- [TRY IT]
Look in the material below for the line with "list (list tid))." and the line with "match k with", then set down exactly those two lines and all lines between, nothing more.

━━━━━━━━━━━━━━━━━━━━

(* ===== verification/DeadlockReportProof.v ===== *)
(** * Deadlocked threads report once

    When no thread is in two cycles, the thread that checks gets a report from
    each thread of each cycle, and the threads sleep.  What happens to a thread
    in two cycles is in [DeadlockTwice]. *)

From stdpp Require Import gmap.
From S2P Require Import Prelude Conc Deadlock DeadlockProof DeadlockReport.
Import DeadlockReport.
Local Open Scope Z_scope.

(** Where a parked thread is: asleep, woken, with the flag read, with its
    sender in hand, with its report sent, with the sender dropped, asleep
    again. *)
Inductive vphase := Asleep | Awake | Marked | HasSender (ch : nat) | Sent (ch : nat) | Dropped | Prepared.

(** What has happened to the thread that is being marked. *)
Inductive sub := SLocked | SFlagged | SSendered | SWoken.

#[export] Instance sub_eq_dec : EqDecision sub.
Proof. solve_decision. Defined.

(** The thread that checks is between two cycles, or it has a channel, has
    given senders to some threads of the cycle, is at work on one, and has some
    left; it has dropped its own sender; it has received some reports, or all. *)
Inductive check :=
| Idle (fin todo : list (list tid))
| Busy (fin : list (list tid)) (ch : nat) (marked : list tid) (cur : option (tid * sub)) (rest : list tid)
    (todo : list (list tid)) (own : bool) (acc : list tid)
| Got (fin : list (list tid)) (cycle l : list tid) (todo : list (list tid)).

Inductive role := Victim (p : vphase) | Checker (k : check).

(** What has happened to a thread, by the progress of the checking one. *)
Inductive stage := Untouched | Flagged | Sendered (ch : nat) | Woken (ch : nat) | Reported.

Definition stage_of (k : check) (t : tid) : stage :=
  match k with
  | Idle fin _ => if decide (t ∈ concat fin) then Reported else Untouched
  | Busy fin ch marked cur rest _ _ _ =>
      if decide (t ∈ concat fin) then Reported
      else if decide (t ∈ marked) then
        if decide (cur = Some (t, SSendered)) then Sendered ch else Woken ch
      else if decide (cur = Some (t, SFlagged)) then Flagged else Untouched
  | Got fin cycle _ _ =>
      if decide (t ∈ concat fin) then Reported else if decide (t ∈ cycle) then Reported else Untouched
  end.
(** * AsyncAPI Python client generator: embedding and verified properties

    The development follows [generate_client.py].  It has three layers:

    - [PyStr]: the handful of Python [str] methods and the two [re.sub]
      calls the generator uses, over [string];
    - the generator itself ([to_pascal_case], [to_snake_case],
      [to_kebab_case], [get_python_type], [generate_client_code]), which
      builds the client text by appending to an accumulator exactly as the
      source does with [code += ...];
    - [Runtime]: the behaviour of the client class that the emitted text
      defines ([connect], [disconnect], [_on_close], [_on_message],
      [register_message_handler], [send_message]), as programs in a small
      state-and-exception monad over the client's fields and an output log.

    Modelling conventions.

    - Text is a [string] of 8-bit characters, the UTF-8 form of the
      Python text.  Case mapping ([upper], [lower], [capitalize]) is
      Python's on ASCII text; bytes above 127 are left as they are, which
      is not what Python does with a cased character outside ASCII.  A
      statement whose truth depends on the case mapping of its input
      carries the hypothesis [is_ascii].  The regular-expression classes
      [[A-Z]], [[a-z]], [[0-9]] are ASCII ranges in Python as well.
    - A specification is the parsed JSON document with the value types the
      AsyncAPI format gives to the keys the generator reads: a dict becomes
      a record of optional fields, a dict that is iterated becomes an
      association list in insertion order.  On such input no operation of
      [generate_client_code] can raise, so the generator is a total
      function.
    - [set(...)] is a list of its members in an order the generator never
      observes; every function that builds a set takes the set constructor
      [mkset] as an argument.
    - At run time the libraries and the network are an environment of
      oracles ([Runtime.env]).  Errors are those of class [Exception];
      [print] raises where the line holds text of a frame that standard
      output cannot encode ([Runtime.print_value], [Runtime.print_text]);
      a registered handler either returns or raises, and what it does to
      the client through its own references is not modelled.  The one
      place where the two threads of the client interleave in this model
      is [time.sleep].
    - The other generated files ([generate_pyproject_toml],
      [generate_readme]) are modelled like the client text.  [_on_error]
      and its handler list have a trace type of their own
      ([ErrorHandlers]); of the test library the message buffer and the
      scan of the wait loop are modelled ([Adapter]), its logging is left
      out. *)

From Stdlib Require Import String Ascii List NArith Bool Lia.
From stdpp Require Import gmap strings list.
Import ListNotations.

Set Warnings "-register-all".

(** ** Python string operations *)

Module PyStr.

Definition is_upper (c : ascii) : bool := (("A" <=? c) && (c <=? "Z"))%char.
Definition is_lower (c : ascii) : bool := (("a" <=? c) && (c <=? "z"))%char.
Definition is_digit (c : ascii) : bool := (("0" <=? c) && (c <=? "9"))%char.

Definition lower_char (c : ascii) : ascii :=
  if is_upper c then ascii_of_N (N_of_ascii c + 32) else c.

Definition upper_char (c : ascii) : ascii :=
  if is_lower c then ascii_of_N (N_of_ascii c - 32) else c.

Fixpoint smap (f : ascii -> ascii) (s : string) : string :=
  match s with
  | EmptyString => EmptyString
  | String c r => String (f c) (smap f r)
  end.

Fixpoint sforall (p : ascii -> bool) (s : string) : bool :=
  match s with
  | EmptyString => true
  | String c r => p c && sforall p r
  end.

(** [s.upper()] and [s.lower()], as they act on ASCII text *)
Definition upper : string -> string := smap upper_char.
Definition lower : string -> string := smap lower_char.

(** [s.capitalize()], as it acts on ASCII text: first character
    upper-cased, the rest lower-cased *)
Definition capitalize (s : string) : string :=
  match s with
  | EmptyString => EmptyString
  | String c r => String (upper_char c) (lower r)
  end.

(** [s.replace(old, new)] for one-character [old] and [new] *)
Definition replace (old new : ascii) : string -> string :=
  smap (fun c => if Ascii.eqb c old then new else c).

(** [s.replace(old, '')] for a one-character [old] *)
Fixpoint remove (old : ascii) (s : string) : string :=
  match s with
  | EmptyString => EmptyString
  | String c r => if Ascii.eqb c old then remove old r else String c (remove old r)
  end.

(** [s.split(sep)] for a one-character [sep]: never empty, keeps empty
    segments *)
Fixpoint split (sep : ascii) (s : string) : list string :=
  match s with
  | EmptyString => [EmptyString]
  | String c r =>
      if Ascii.eqb c sep then EmptyString :: split sep r
      else match split sep r with
           | w :: ws => String c w :: ws
           | [] => [String c EmptyString]
           end
  end.

(** [''.join(l)] *)
Fixpoint join (l : list string) : string :=
  match l with
  | [] => EmptyString
  | w :: ws => w +:+ join ws
  end.

(** [l[-1]] on the result of a [split], which is never empty *)
Definition last_segment (l : list string) : string := List.last l EmptyString.

(** [re.sub('(.)([A-Z][a-z]+)', r'\1_\2', s)].

    The scan goes left to right.  At a position holding [c u l] with [c]
    any character but a newline, [u] in [A-Z] and [l] in [a-z], the match
    takes those three and then every following lower-case letter (the
    greedy [+]); the text is copied with [_] put after [c], and the scan
    resumes after the match.  [in_run] is true while the letters of a
    match are still being consumed. *)
Fixpoint re_sub_word (in_run : bool) (s : string) : string :=
  match s with
  | EmptyString => EmptyString
  | String c t =>
      if in_run && is_lower c then String c (re_sub_word true t)
      else
        match t with
        | String u (String l rest) =>
            if negb (Ascii.eqb c "010") && is_upper u && is_lower l
            then String c (String "_" (String u (String l (re_sub_word true rest))))
            else String c (re_sub_word false t)
        | _ => String c (re_sub_word false t)
        end
  end.

(** [re.sub('([a-z0-9])([A-Z])', r'\1_\2', s)] *)
Fixpoint re_sub_hump (s : string) : string :=
  match s with
  | EmptyString => EmptyString
  | String a t =>
      match t with
      | String b rest =>
          if (is_lower a || is_digit a) && is_upper b
          then String a (String "_" (String b (re_sub_hump rest)))
          else String a (re_sub_hump t)
      | EmptyString => String a EmptyString
      end
  end.
(** * Cerebrum: the HumanEval inference adapter, the LLM request/response
    schemas, the LLM layer and the tool listing, embedded in Rocq.

    Source files covered:
    - [benchmarks/humaneval/inference.py]  ([parse_result],
      [write_output_func], [process_one_func]);
    - [cerebrum/llm/apis.py]               ([LLMQuery], [LLMResponse],
      [llm_chat], [llm_call_tool], [llm_operate_file]);
    - [cerebrum/llm/layer.py]              ([LLMItem], [LLMLayer]);
    - [cerebrum/commands/list_tools.py]    ([list_tools]).

    A Python [str] that the code searches, cuts, joins, encodes or uses
    as a path is a list of Unicode code points ([pystr]).  Field values
    and labels of the schemas and of the console, which are only stored
    and compared, are [string].  Integers are [Z].  A raised exception is
    the left summand of a result; code that touches files or the console
    maps a world to an outcome and the world it leaves. *)

From Stdlib Require Import ZArith NArith Lia Ascii String List.
From stdpp Require Import base tactics option strings gmap pretty.

Local Open Scope Z_scope.

(** ** Text *)

(** A Python string: its code points, in order. *)
Definition pystr : Type := list N.

(** The string of a literal. *)
Definition str (s : string) : pystr :=
  map N_of_ascii (list_ascii_of_string s).

(** ** Exceptions and results *)

Inductive exn : Type :=
| KeyError (key : pystr)
| IndexError
| ValueError (msg : string)
| ValidationError (fields : list string)
| UnicodeEncodeError
| FileNotFoundError (path : pystr)
| IsADirectoryError (path : pystr)
| PermissionError (path : pystr)
| OSError (errno : Z) (path : pystr).

Definition result (A : Type) : Type := exn + A.

Definition ret {A} (a : A) : result A := inr a.
Definition raise {A} (e : exn) : result A := inl e.

Definition bind {A B} (m : result A) (k : A -> result B) : result B :=
  match m with
  | inl e => inl e
  | inr a => k a
  end.

Notation "'do' x <- m ; k" := (bind m (fun x => k))
  (at level 10, x name, m at level 99, k at level 200).

(** A loosely typed Python value, as it sits behind [Any]. *)
#[local] Unset Elimination Schemes.
Inductive py_any : Type :=
| PyNone
| PyBool (b : bool)
| PyInt (z : Z)
| PyStr (s : string)
| PyList (l : list py_any)
| PyDict (d : list (string * py_any)).
#[local] Set Elimination Schemes.

(** [Dict[str, Any]], in insertion order. *)
Definition py_dict : Type := list (string * py_any).

(** ** Python string primitives used by the sources *)

Module PyStr.

(** [sub in s]: [sub] occurs somewhere in [s]. *)
Definition occurs (sub s : pystr) : Prop :=
  exists pre post, s = pre ++ sub ++ post.

(** [s.startswith(sub)]. *)
Fixpoint startswith (s sub : pystr) : bool :=
  match sub with
  | [] => true
  | a :: sub' =>
      match s with
      | [] => false
      | b :: s' => (a =? b)%N && startswith s' sub'
      end
  end.

(** Scan of [str.find]: [i] is the index of the head of [s] in the
    original string. *)
Fixpoint find_at (sub s : pystr) (i : Z) : Z :=
  if startswith s sub then i
  else match s with
       | [] => -1
       | _ :: s' => find_at sub s' (i + 1)
       end.

(** [s.find(sub)]: lowest index of an occurrence, [-1] when none. *)
Definition find (s sub : pystr) : Z := find_at sub s 0.

(** Index normalisation of a slice bound against a length. *)
Definition clamp (len i : Z) : Z :=
  if i <? 0 then Z.max (i + len) 0 else Z.min i len.

(** [s[lo:hi]] with Python's treatment of negative and out-of-range
    bounds; empty when the bounds cross. *)
Definition slice (s : pystr) (lo hi : Z) : pystr :=
  let len := Z.of_nat (length s) in
  let lo' := clamp len lo in
  let hi' := clamp len hi in
  take (Z.to_nat (hi' - lo')) (drop (Z.to_nat lo') s).

(** [s.split(sep)] for a one-character separator: the pieces between
    separators, in order; one piece more than there are separators. *)
Fixpoint split (sep : N) (s : pystr) : list pystr :=
  match s with
  | [] => [[]]
  | c :: s' =>
      if (c =? sep)%N then [] :: split sep s'
      else match split sep s' with
           | piece :: rest => (c :: piece) :: rest
           | [] => [[c]]
           end
  end.

(** [l[-1]]. *)
Definition last_item {A} (l : list A) : result A :=
  match last l with
  | Some x => ret x
  | None => raise IndexError
  end.

(** [s.endswith(c)] for a single character. *)
Fixpoint endswith (c : N) (s : pystr) : bool :=
  match s with
  | [] => false
  | [a] => (a =? c)%N
  | _ :: s' => endswith c s'
  end.

(** [sep.join(pieces)]. *)
Fixpoint join (sep : pystr) (pieces : list pystr) : pystr :=
  match pieces with
  | [] => []
  | [p] => p
  | p :: rest => p ++ sep ++ join sep rest
  end.

(** [s.rstrip(c)] for a single character. *)
Fixpoint rstrip (c : N) (s : pystr) : pystr :=
  match s with
  | [] => []
  | a :: s' =>
      match rstrip c s' with
      | [] => if (a =? c)%N then [] else [a]
      | r => a :: r
      end
  end.

(** The lines of a text: maximal runs without a line feed, each closed by
    one; an unterminated last run counts as a line when it is not empty. *)
Fixpoint lines_go (cur : pystr -> pystr) (s : pystr) : list pystr :=
  match s with
  | [] => match cur [] with
          | [] => []
          | l => [l]
          end
  | c :: s' =>
      if (c =? 10)%N then cur [] :: lines_go (fun x => x) s'
      else lines_go (fun x => cur (c :: x)) s'
  end.

Definition lines (s : pystr) : list pystr := lines_go (fun x => x) s.

End PyStr.

(** ** [os.path] (POSIX flavour) *)

Module OsPath.

Definition sep : N := 47.

(** [os.path.join(a, b)]. *)
Definition join (a b : pystr) : pystr :=
  if PyStr.startswith b [sep] then b
  else if (length a =? 0)%nat || PyStr.endswith sep a then a ++ b
  else a ++ [sep] ++ b.

(** The cut of [os.path.split] at the last separator: what stands up to
    and with it, and what follows it. *)
Fixpoint cut (p : pystr) : pystr * pystr :=
  match p with
  | [] => ([], [])
  | c :: p' =>
      match cut p' with
      | ([], t) => if (c =? sep)%N then ([c], t) else ([], c :: t)
      | (h, t) => (c :: h, t)
      end
  end.

(** [os.path.dirname(p)]: the head of the cut, without its trailing
    separators unless it has nothing else. *)
Definition dirname (p : pystr) : pystr :=
  let head := (cut p).1 in
  if forallb (fun c => (c =? sep)%N) head then head else PyStr.rstrip sep head.

(** [os.path.basename(p)]. *)
Definition basename (p : pystr) : pystr := (cut p).2.

End OsPath.

(** ** [json.dumps] with its defaults, on what the harness writes *)

Module Json.

Definition DQUOTE : N := 34.
Definition BACKSLASH : N := 92.

(** The code point of the lower-case hexadecimal digit of a value below
    sixteen: ['0'..'9'], ['a'..'f']. *)
Definition hex_digit (d : N) : N :=
  (if d <? 10 then 48 + d else 87 + d)%N.

(** Four hexadecimal digits. *)
Definition hex4 (n : N) : pystr :=
  [hex_digit ((n / 4096) mod 16); hex_digit ((n / 256) mod 16);
   hex_digit ((n / 16) mod 16); hex_digit (n mod 16)]%N.

(** The escape [\uXXXX]. *)
Definition u_escape (n : N) : pystr := BACKSLASH :: 117%N :: hex4 n.

(** A character inside the printable ASCII range [' ' .. '~']. *)
Definition printable (c : N) : bool := ((32 <=? c) && (c <=? 126))%N.

(** The escape of one character under [ensure_ascii=True]: the short
    escapes, the character itself when it is printable ASCII, [\uXXXX]
    below U+10000 and the two escapes of its surrogate pair above. *)
Definition escape_char (c : N) : pystr :=
  (if c =? BACKSLASH then [BACKSLASH; BACKSLASH]
   else if c =? DQUOTE then [BACKSLASH; DQUOTE]
   else if c =? 8 then [BACKSLASH; 98]
   else if c =? 12 then [BACKSLASH; 102]
   else if c =? 10 then [BACKSLASH; 110]
   else if c =? 13 then [BACKSLASH; 114]
   else if c =? 9 then [BACKSLASH; 116]
   else if printable c then [c]
   else if c <? 65536 then u_escape c
   else
     let v := c - 65536 in
     u_escape (55296 + (v / 1024) mod 1024) ++ u_escape (56320 + v mod 1024))%N.

Fixpoint escape (s : pystr) : pystr :=
  match s with
  | [] => []
  | c :: s' => escape_char c ++ escape s'
  end.

(** A string literal: the escaped text between double quotes. *)
Definition dumps_str (s : pystr) : pystr :=
  DQUOTE :: escape s ++ [DQUOTE].

(** One [key: value] member, with the default [": "] separator. *)
Definition dumps_item (kv : pystr * pystr) : pystr :=
  dumps_str kv.1 ++ str ": " ++ dumps_str kv.2.
Lemma trim_idemp (s : jsstring) : JS.trim (JS.trim s) = JS.trim s.
Proof.
  destruct (trim_shape s) as [-> | [(c & s' & E & Hc) (s'' & d & E' & Hd)]];
    [done|].
  unfold JS.trim at 1. rewrite E, trimStart_keep by done.
  rewrite <- E, E'. by apply trimEnd_keep.
Qed.

Lemma trim_trimmed (raw : jsstring) : JS.trim raw ≠ [] → trimmed (JS.trim raw).
Proof. intros Hne. split; [done | apply trim_idemp]. Qed.

(** The trimmed text of [a ++ c :: t] when [c] is not white space and [t]
    is a trimmed text. *)
Lemma trim_app_trimmed (a t : jsstring) (c : N) :
  JS.is_white_space c = false →
  JS.trim (a ++ c :: JS.trim t) = JS.trimStart a ++ c :: JS.trim t.
Proof.
  intros Hc. unfold JS.trim at 1. rewrite trimStart_app by done.
  destruct (trim_shape t) as [-> | [_ (s' & d & -> & Hd)]].
  - by apply (trimEnd_keep _ c).
  - replace (JS.trimStart a ++ c :: s' ++ [d])
      with ((JS.trimStart a ++ c :: s') ++ [d]) by (by rewrite <- app_assoc).
    by apply trimEnd_keep.
Qed.

(* ===================================================================== *)
(** * Invariants of the two lists *)
(* ===================================================================== *)

(** X4. Every url in the list of a scope, after any events from the empty
    scope, is not empty and has no white space at either end. *)
Theorem stored_urls_trimmed (mevs : list LMConfigModal.event)
    (nevs : list ModuleNode.event) :
  Forall trimmed (LMConfigModal.urls (LMConfigModal.run mevs LMConfigModal.init)) ∧
  Forall trimmed (ModuleNode.mcpServers (ModuleNode.run nevs ModuleNode.init)).
Proof.
  rewrite modal_run_track, node_run_track. split.
  - apply Forall_forall. intros u Hu.
    apply track_elem_of in Hu as (pre & e & post & raw & _ & _ & <- & Hne & _).
    by apply trim_trimmed.
  - apply Forall_forall. intros u Hu.
    apply track_elem_of in Hu as (pre & e & post & raw & _ & _ & <- & Hne & _).
    by apply trim_trimmed.
Qed.

Lemma settle_one_other (u v : jsstring) (reqs : list jsstring) :
  v ≠ u → v ∈ reqs → v ∈ settle_one u reqs.
Proof.
  intros Hne. rewrite !in_flight_pos, in_flight_settle_one.
  by rewrite decide_False.
Qed.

━━━━━━━━━━━━━━━━━━━━

- [TASK ANSWER]
| Got (fin : list (list tid)) (cycle l : list tid) (todo : list (list tid)).

Inductive role := Victim (p : vphase) | Checker (k : check).

(** What has happened to a thread, by the progress of the checking one. *)
Inductive stage := Untouched | Flagged | Sendered (ch : nat) | Woken (ch : nat) | Reported.

Definition stage_of (k : check) (t : tid) : stage :=
  match k with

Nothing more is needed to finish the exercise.